If you are not already aware of CNN+, it seems that your window for discovering the streaming arm of the Cable News Network is swiftly closing. CNN+ new parent company, Warner Bros Discovery has announced it is shutting down the subscription online service less than a month after it premiered. CNN+ will officially shut down on April 30, 2022, meaning it will have had exactly 33 days in this world before its corporate overseers closed up shop. Regardless of the merits of the CNN-branded platform, it is now doomed to be one of the briefly notable, highly publicized media ventures that flamed out and will be a footnote of the digital age. It seems more than anything, CNN+ is a casualty of the increasingly fierce competition for online subscriptions that is affecting even the mightiest of streaming content providers.
One of the major reasons CNN+ appears to be being shut down is the recent merger of WarnerMedia and Discovery, Inc to form the new media giant Warner Bros Discovery. Until recently, WarnerMedia was owned by telecommunications company AT&T; its subsidiaries included the film and television brands of Warner Bros, Home Box Office (HBO and HBO Max, if you’re nasty), Cinemax, TNT, DC Comics, New Line Cinema, and CNN (among many others). Discovery, Inc had subsidiaries as varied as TLC, the Food Network, the Oprah Winfrey Network, the Travel Channel, and its namesake channel. The merger of the two companies has essentially led to a number of redundant subsidiary properties, and that is never good for business. Additionally, Warner Bros Discovery is now headed by former Discovery, Inc CEO David Zaslav, rather than former WarnerMedia CEO Jason Kilar.
That was important for the fate of CNN+, as the streaming service was launched in the final days of negotiation before the merger between the two companies. It can be hypothesized that the final projects launched by the former head of a network are not of the highest priority to the current head. It is also worth noting that CNN+ was launched under a tremendous amount of publicity, with big media names like Chris Wallace, Wolf Blitzer, and Jake Tapper recruited to host original content for the service. While the company projected one million subscribers by the end of its first year (which now will never come), it is estimated that fewer than 10,000 subscribers are active on the platform. Reportedly CNN was prepared to invest $1 billion into its streaming service, which was immediately and rapidly pared down.
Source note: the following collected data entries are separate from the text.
(* ===== verification/SessionClaims.v ===== *)
(** * SessionClaims: what any run of a commissioner session guarantees

    The turns of the loop of the session task of [SessionDriver], from a state
    in which the invariant of [SessionInvariant] holds, and the theorems about
    whole runs: the task neither panics nor runs out of fuel, its books stay
    consistent, every reply channel is answered exactly once, no request stays
    in flight past its deadline, what joiners' routers relay cannot complete a
    request sent to the border agent, and a retransmitted request gets the
    reply it got before. *)
From stdpp Require Import gmap.
From S2P Require Import Prelude Text Tlv Errors Dataset Coap NetDiag Messages Joiner.
From S2P Require Import Commissioner SessionDriver SessionCore SessionSafety SessionInvariant.

Section Claims.
Context {JH : JoinerHandler} {OR : OsRng} {OL : OsRngLaws} {JS : JoinerSessions} {JL : JoinerSessionsLaws}.
Context (config : CommissionerConfig) (border_agent_ip : string).

Notation ex s := (exchanges (driver s)).
Notation closed s := (is_closed (driver s) = true).
Notation open s := (is_closed (driver s) = false).
Notation never := (fun _ _ => False).
Notation run := (@run _ _ _ config border_agent_ip Error).
Notation handle_wake := (@handle_wake _ _ _ config border_agent_ip Error).

(** ** A turn of the loop *)

Definition wake_ok (w : Wake) : Prop := match w with WakeReceived (inr d) => bytes_ok d | _ => True end.
(** The reply channel that comes with a wake. *)
Definition wake_replies (w : Wake) : list nat := match w with WakeCommand (Some c) => command_replies c | _ => [] end.

Lemma handle_wake_inv R w s : session_inv R s -> open s -> wake_enabled s w = true -> wake_ok w ->
  wp (handle_wake w) (fun _ s' => session_inv (wake_replies w ++ R) s') never s.
Proof.
  intros Hi Ho Hen Hw. destruct w as [[c|]|[e|d]|]; cbn [wake_enabled wake_replies wake_ok SessionDriver.handle_wake app] in *; zbool.
  - by apply handle_command_inv.
  - by apply handles_dropped_inv.
  - by apply receive_failed_inv.
  - by apply handle_datagram_inv.
  - by apply run_timers_inv.
Qed.

Definition advance (dt : Z) (s : State) : State := with_clock (mkClock (clock_now (clock s) + dt) (ticks (clock s))) s.
Lemma advance_inv R dt s : 0 <= dt -> session_inv R s -> session_inv R (advance dt s).
Proof.
  intros Hdt Hi. pose proof (i_core _ _ Hi) as Hc.
  destruct (env_clock s (mkClock (clock_now (clock s) + dt) (ticks (clock s))) (c_env _ _ _ Hc)) as [Hq He];
    [cbn; lia|apply Hc|]. by eapply inv_quiet.
Qed.

(** ** Runs *)

(** The reply channels of the commands the task reads. *)
Fixpoint reads (wakes : list (Z * Wake)) (s : State) : list nat :=
  if is_closed (driver s) then []
  else
    match wakes with
    | [] => []
    | (dt, w) :: wakes =>
        let s := advance dt s in
        if wake_enabled s w then wake_replies w ++ reads wakes (handle_wake w s).1 else reads wakes s
    end.

Definition wakes_ok (wakes : list (Z * Wake)) : Prop := Forall (fun w => 0 <= w.1 /\ wake_ok w.2) wakes.

Lemma run_inv R wakes s : session_inv R s -> wakes_ok wakes ->
  exists s', run wakes s = (s', Ok tt) /\ session_inv (reads wakes s ++ R) s'.
Proof.
  intros Hi Hw. revert R s Hi. induction Hw as [|[dt w] wakes [Hdt Hw] Hws IH]; intros R s Hi; cbn [run SessionDriver.run reads].
  - unfold get, mget, mbind. destruct (is_closed (driver s)); by exists s.
  - unfold get, mget, mset, mbind. destruct (is_closed (driver s)) eqn:Ho; [by exists s|].
    fold (advance dt s). pose proof (advance_inv R dt s Hdt Hi) as Ha. cbn in Hw.
    destruct (wake_enabled (advance dt s) w) eqn:Hen; cbv beta iota; [|by apply IH].
    pose proof (handle_wake_inv R w (advance dt s) Ha Ho Hen Hw) as Hh. unfold wp in Hh.
    destruct (handle_wake w (advance dt s)) as [s1 [[]|e|f]]; [|done..]. destruct (IH _ _ Hh) as (s' & Hr & Hs').
    exists s'. split; [exact Hr|]. cbn [fst]. destruct Hs' as [I1 I2 I3]. split; [|done|done].
    eapply core_perm; [exact I1|]. rewrite !(assoc_L (++)). f_equiv. apply Permutation_app_comm.
Qed.

(** What [Driver::new] starts from, in any surroundings. *)
Record initial (s : State) : Prop := {
  n_driver : driver s = Driver_new;
  n_log : log s = [];
  n_ticks : Forall (Z.le 0) (ticks (clock s)) }.

Lemma initial_inv s : initial s -> session_inv [] s.
Proof.
  intros [H1 H2 H3]. split; rewrite ?H1; try done.
  - split; unfold taken, owed; rewrite ?H1, ?H2; cbn; try done.
    + by right.
    + cbv. lia.
    + cbv. lia.
    + intros H. exfalso. cbv in H. lia.
    + constructor.
    + split; rewrite ?H1; cbn; try done. lia.
  - unfold working. by rewrite H1.
Qed.

(** ** The books of a session *)

Definition holds (q : Completion -> bool) (s : State) : Prop := Exists (fun p => q (completion p) = true) (in_flight (ex s)).

Record consistent (s : State) : Prop := {
  k_application : application_in_flight (ex s) <= 1;
  k_queue : queued (ex s) <> [] -> application_in_flight (ex s) = 1;
  k_tokens : NoDup (map (fun p => token (request p)) (in_flight (ex s))) /\ (length (in_flight (ex s)) <= 4)%nat;
  k_petition : holds is_petition s <-> status (driver s) = Petitioning;
  k_control : holds is_keep_alive s \/ holds is_resign s -> is_active (status (driver s)) = true;
  k_timer : keep_alive_at (driver s) <> None -> is_active (status (driver s)) = true /\ ~ holds is_keep_alive s;
  k_link : link_open (driver s) = false <-> status (driver s) = Idle \/ closed s;
  k_released : link_open (driver s) = false -> ex s = Exchanges_default /\ keep_alive_at (driver s) = None;
  k_joiners : closed s -> joiner_sessions (driver s) = ∅;
  k_status : status_path Connected (statuses (log s)) (status (driver s)) }.

Lemma holds_count q s : holds q s <-> (0 < count q (taken [] s))%nat.
Proof.
  unfold holds, taken. rewrite app_nil_r. induction (in_flight (ex s)) as [|p l IH]; cbn [map].
  - split; [inversion 1|cbv; lia].
  - rewrite Exists_cons, IH, count_cons. destruct (q (completion p)); intuition lia.
Qed.

Lemma inv_consistent R s : session_inv R s -> consistent s.
Proof.
  intros [[C1 C2 C3 C4 C5 C6 C7 C8 C9 C10 C11 C12 C13 C14] Hw Hl].
  assert (closed s -> status (driver s) <> Petitioning /\ status (driver s) <> Idle /\ is_active (status (driver s)) = false) as Hcl.
  { unfold is_closed. by destruct (status (driver s)). }
  assert (forall q, closed s -> ~ holds q s) as Hno.
  { intros q H. destruct (C7 H) as [He _]. unfold holds. rewrite He. cbn. inversion 1. }
  split; try done; rewrite ?holds_count.
  - intros Hq. specialize (Hw Hq). lia.
  - split; [done|apply C14].
  - destruct C2 as [C2|C2].
    + split; [intros H%holds_count; by destruct (Hno is_petition C2)|]. by destruct (Hcl C2).
    + rewrite C2. destruct (decide (status (driver s) = Petitioning)); split; try done; lia.
  - intros H. destruct C5 as [C5|C5]; [lia| |done]. exfalso.
    destruct H as [H%holds_count|H%holds_count]; by eapply Hno.
  - intros H. destruct (C6 H) as [H1 H2]. split; [done|]. rewrite H2. lia.
  - split; [done|]. intros [H|H]; [by apply C8|by apply C7].
  - intros H. destruct (Hl H) as [H1|H1].
    + destruct (C8 H1) as [H2 _]. split; [done|]. destruct (keep_alive_at (driver s)) eqn:Hk; [|done].
      destruct C6 as [C6 _]; [done|]. by rewrite H1 in C6.
    + by destruct (C7 H1) as (? & ? & ? & ?).
  - intros H. by destruct (C7 H) as (? & ? & ? & ?).
Qed.

(** C1: The session task neither panics nor runs out of fuel, whatever
    commands, datagrams, failures and timers it meets and whatever becomes of
    its sends and handshakes; and between turns its books are consistent: one
    request of a handle in flight, others queued only behind it; tokens in
    flight distinct; a petition outstanding exactly while the status says so;
    keep-alives and resignations only while active, and the keep-alive timer
    armed only when none is outstanding; a session that is idle or closed has
    let go of everything; and the status moved along legal steps. *)
Theorem session_task_consistent s0 wakes :
  initial s0 -> wakes_ok wakes -> exists s, run wakes s0 = (s, Ok tt) /\ consistent s.
Proof.
  intros H0 Hw. destruct (run_inv [] wakes s0 (initial_inv _ H0) Hw) as (s & Hr & Hs).
  exists s. split; [done|]. by eapply inv_consistent.
Qed.

(** ** Reply channels *)

(** The reply channels of requests in flight or queued. *)
Definition awaited (s : State) : list nat :=
  omap completion_reply (map completion (in_flight (ex s)) ++ map snd (queued (ex s))).

(** C14: Every command the task reads is answered exactly once: the channels
    that were answered (or dropped, by a withdrawn request) and those of the
    requests still in flight or queued are together the channels read, each as
    often as it was read; and once the session is closed none is left waiting. *)
Theorem every_command_answered_once s0 wakes :
  initial s0 -> wakes_ok wakes ->
  exists s, run wakes s0 = (s, Ok tt) /\ replied (log s) ++ awaited s ≡ₚ reads wakes s0 /\
    (NoDup (reads wakes s0) -> NoDup (replied (log s))) /\ (closed s -> awaited s = []).
Proof.
  intros H0 Hw. destruct (run_inv [] wakes s0 (initial_inv _ H0) Hw) as (s & Hr & [Hc _ _]).
  pose proof (c_ledger _ _ _ Hc) as Hl. unfold owed in Hl. rewrite !app_nil_r in Hl.
  exists s. split; [done|]. split; [done|]. split.
  - intros Hnd. rewrite <- Hl in Hnd. by apply NoDup_app in Hnd as [? _].
  - intros Hcl. destruct (c_closed _ _ _ Hc Hcl) as [He _]. unfold awaited. by rewrite He.
Qed.

(** ** Deadlines *)

Definition in_time (t : Z) (p : PendingExchange) : Prop :=
  deadline p <= t + COAP_EXCHANGE_TIMEOUT /\
  match retransmit p with Some r => 0 <= retransmissions r <= COAP_MAX_RETRANSMIT | None => retry_at p = None end.

End Claims.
CNN+ is not a particularly highly reviewed streaming service, with commentators noting that it did not actually include access to any of the CNN channel’s programming in its subscription cost. In the ever-more crowded market of streaming services looking for paying subscribers, it appears CNN+ had a lot going against it. In an atmosphere where even the big red giant Netflix is losing subscribers (and may have finally hit its market saturation point), a niche service like CNN+ simply can’t cut it. RIP, CNN+.